Metadata-Version: 2.1
Name: rake_new2
Version: 1.0.5
Summary: A Python library that enables smooth keyword extraction from any text using the RAKE(Rapid Automatic Keyword Extraction) algorithm.
Home-page: https://github.com/BALaka-18/rake_new2
Author: Balaka Biswas
Author-email: balaka2605@gmail.com
License: MIT
Description: # rake_new2
        
        rake_new2 is a Python library that enables simple and fast keyword extraction from any text.
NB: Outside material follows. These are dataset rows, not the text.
(* ===== verification/LedgerInvariant.v ===== *)
(** * Who may act on a channel

    What the verification of channel operations amounts to: the turn of the
    sequencer for an inscription, the accredited signatures for a configuration,
    a withdrawal and a channel transfer. The first module, [ChannelFacts], is
    about channels; [LedgerInvariant] about the whole ledger. *)

From S2P Require Import Prelude Era EngineConfig MerkleStore Codec CodecLaws Ops OpsCodec Channels Utxos ServiceNotes Inputs ChannelOps SignedTx SdpOps SdpTheorems LedgerConfig ClaimOps TxVerification NoteFacts Leaders Pow PowTheorems Markets Cryptarchia Ledger.

#[local] Open Scope Z_scope.

Module ChannelFacts.
Import Canonical Ops OpsCodec Utxos Channels ServiceNotes Inputs ChannelOps SignedTx SdpOps LedgerConfig ClaimOps TxVerification Leaders Pow Markets Cryptarchia Ledger.

Section Signatures.
Context `{Ed25519Verify}.
Implicit Types (ch : ChannelState) (proof : ChannelMultiSigProof) (tx_hash : TxHash).

(** Every signature of the proof is by the key it names. *)
Definition signed_by ch tx_hash proof : Prop :=
  Forall (λ e, ∃ key, accredited_keys ch !! Z.to_nat e.1 = Some key ∧ verify_strict key tx_hash e.2 = true) proof.

Lemma some_key_ok (key : Ed25519Key) (f : Ed25519Key → bool) : (∃ k, Some key = Some k ∧ f k = true) ↔ f key = true.
Proof. split; [by intros (k & [= <-] & ?)|by exists key]. Qed.

Lemma channel_signatures_ok ch tx_hash proof : channel_signatures ch tx_hash proof = Ok tt ↔ signed_by ch tx_hash proof.
Proof.
  unfold signed_by. induction proof as [|[i sig] proof IH]; cbn [channel_signatures]; [by split|].
  rewrite Forall_cons, <- IH. cbn [fst snd]. destruct (accredited_keys ch !! Z.to_nat i) as [key|]; cbn [ok_or mbind result_bind].
  - rewrite (some_key_ok key (λ k, verify_strict k tx_hash sig)). destruct (verify_strict key tx_hash sig); cbn [negb err_if mbind result_bind]; intuition congruence.
  - split; [done|]. by intros [(key & ? & _) _].
Qed.

Lemma config_signatures_ok op ch tx_hash proof : config_signatures op ch tx_hash proof = Ok tt ↔ signed_by ch tx_hash proof.
Proof.
  unfold signed_by. induction proof as [|[i sig] proof IH]; cbn [config_signatures]; [by split|].
  rewrite Forall_cons, <- IH. cbn [fst snd]. destruct (accredited_keys ch !! Z.to_nat i) as [key|]; cbn [ok_or mbind result_bind].
  - rewrite (some_key_ok key (λ k, verify_strict k tx_hash sig)). destruct (verify_strict key tx_hash sig); cbn [negb err_if mbind result_bind]; intuition congruence.
  - split; [done|]. by intros [(key & ? & _) _].
Qed.

(** The keys a channel ledger looks up. *)
Definition threshold_in (c : Channels) (id : ChannelId) : result MultiSigError Z :=
  ch ← ok_or (channels c !! id) (MultiSigChannelNotFound id); Ok (transfer_threshold ch).
Definition key_in (c : Channels) (id : ChannelId) (index : Z) : result MultiSigError Ed25519Key :=
  ch ← ok_or (channels c !! id) (MultiSigChannelNotFound id); ok_or (accredited_keys ch !! Z.to_nat index) (KeyNotFound id index).

Lemma multi_sig_loop_ok c id ch tx_hash op_index proof : channels c !! id = Some ch → ∀ entry,
  multi_sig_loop (key_in c) id tx_hash op_index entry proof = Ok tt ↔ signed_by ch tx_hash proof.
Proof.
  intros Hch. unfold signed_by. induction proof as [|[i sig] proof IH]; intros entry; cbn [multi_sig_loop]; [by split|].
  rewrite Forall_cons, <- (IH (entry + 1)). cbn [fst snd].
  assert (key_in c id i = ok_or (accredited_keys ch !! Z.to_nat i) (KeyNotFound id i)) as -> by (unfold key_in; by rewrite Hch).
  destruct (accredited_keys ch !! Z.to_nat i) as [key|]; cbn [ok_or mbind result_bind].
  - rewrite (some_key_ok key (λ k, verify_strict k tx_hash sig)). destruct (verify_strict key tx_hash sig); cbn [negb err_if mbind result_bind]; intuition congruence.
  - split; [done|]. by intros [(key & ? & _) _].
Qed.

(** The proof carries as many signatures as the channel asks for a transfer. *)
Record spend_authorized (c : Channels) (id : ChannelId) ch tx_hash proof : Prop := {
  sa_channel : channels c !! id = Some ch;
  sa_threshold : Z.of_nat (length proof) = transfer_threshold ch;
  sa_signed : signed_by ch tx_hash proof
}.

Lemma multi_sig_ok c id tx_hash proof op_index :
  verify_channel_multi_sig (threshold_in c) (key_in c) id proof tx_hash op_index = Ok tt ↔
  ∃ ch, spend_authorized c id ch tx_hash proof.
Proof.
  unfold verify_channel_multi_sig, threshold_in at 1. destruct (channels c !! id) as [ch|] eqn:Hch; cbn [ok_or mbind result_bind].
  - destruct (Z.eqb_spec (Z.of_nat (length proof)) (transfer_threshold ch)); cbn [negb err_if mbind result_bind].
    + rewrite (multi_sig_loop_ok c id ch) by done. split; [by exists ch|]. intros (ch' & [Hc' _ ?]). congruence.
    + split; [done|]. intros (ch' & [Hc' ? _]). congruence.
  - split; [done|]. intros (ch' & [Hc' _ _]). congruence.
Qed.

Section Store.
Context {T : Type} `{!KeyedStoreOps T NoteId Utxo, !KeyedStore T NoteId Utxo} `{Poseidon2Crate} `{Blake2Crate}.
Implicit Types (utxos : T) (c : Channels) (sn : ServiceNotes).

(** The inputs are distinct unspent notes of the channel, locked by no service. *)
Definition channel_inputs utxos c sn (id : ChannelId) (inputs : list NoteId) : Prop :=
  NoDup inputs ∧ ∀ i, i ∈ inputs → is_Some (ks_view utxos !! i) ∧ sn !! i = None ∧ channel_notes c !! i = Some id.

Lemma withdraw_verify_iff op proof c sn utxos tx_hash op_index : ks_ok utxos →
  withdraw_verify (threshold_in c) (key_in c) op proof c sn utxos tx_hash op_index = Ok tt ↔
  (∃ ch, spend_authorized c (w_channel_id op) ch tx_hash proof) ∧ channel_inputs utxos c sn (w_channel_id op) (w_inputs op).
Proof.
  intros Hok. unfold channel_inputs. rewrite <- (validate_in_channel_ok (w_inputs op) sn c (w_channel_id op) utxos Hok).
  unfold withdraw_verify. setoid_rewrite <- (multi_sig_ok c (w_channel_id op) tx_hash proof op_index).
  destruct (verify_channel_multi_sig _ _ _ _ _ _) as [[]|e|f] eqn:Hm; cbn [map_err mbind result_bind]; [|naive_solver..].
  apply multi_sig_ok in Hm as (ch & [Hch Hth Hs]). rewrite Hch. cbn [ok_or mbind result_bind].
  destruct (validate_in_channel _ _ _ _ _) as [[]|e|f]; cbn [map_err mbind result_bind]; [|naive_solver..].
  rewrite (proj2 (Z.eqb_eq _ _) Hth). cbn [negb err_if mbind result_bind]. rewrite channel_signatures_ok. naive_solver.
Qed.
As the name implies, this library works on the RAKE(Rapid Automatic Keyword Extraction) algorithm. 
        
        It tries to determine the key phrases in a text by calculating the co-occurrences of every word in a key phrase and also its frequency in the entire text.
        
        ![Demo](https://user-images.githubusercontent.com/49288068/88929310-97fc2400-d297-11ea-811a-79d986cdfee4.png)
        
        ## New in this version
        
        1. Handles repetitive keywords/key-phrases
        
        2. Handles consecutive punctuations.
        
        3. Handles HTML tags in text : The user is allowed an option to choose if they want to keep HTML tags as keywords too.
        
        ![Demo 2](https://user-images.githubusercontent.com/49288068/89038453-00add400-d35e-11ea-8da5-62c53e1e3990.png)
        
        ## Installation
        
        Use the package manager [pip](https://pip.pypa.io/en/stable/) to install rake_new2.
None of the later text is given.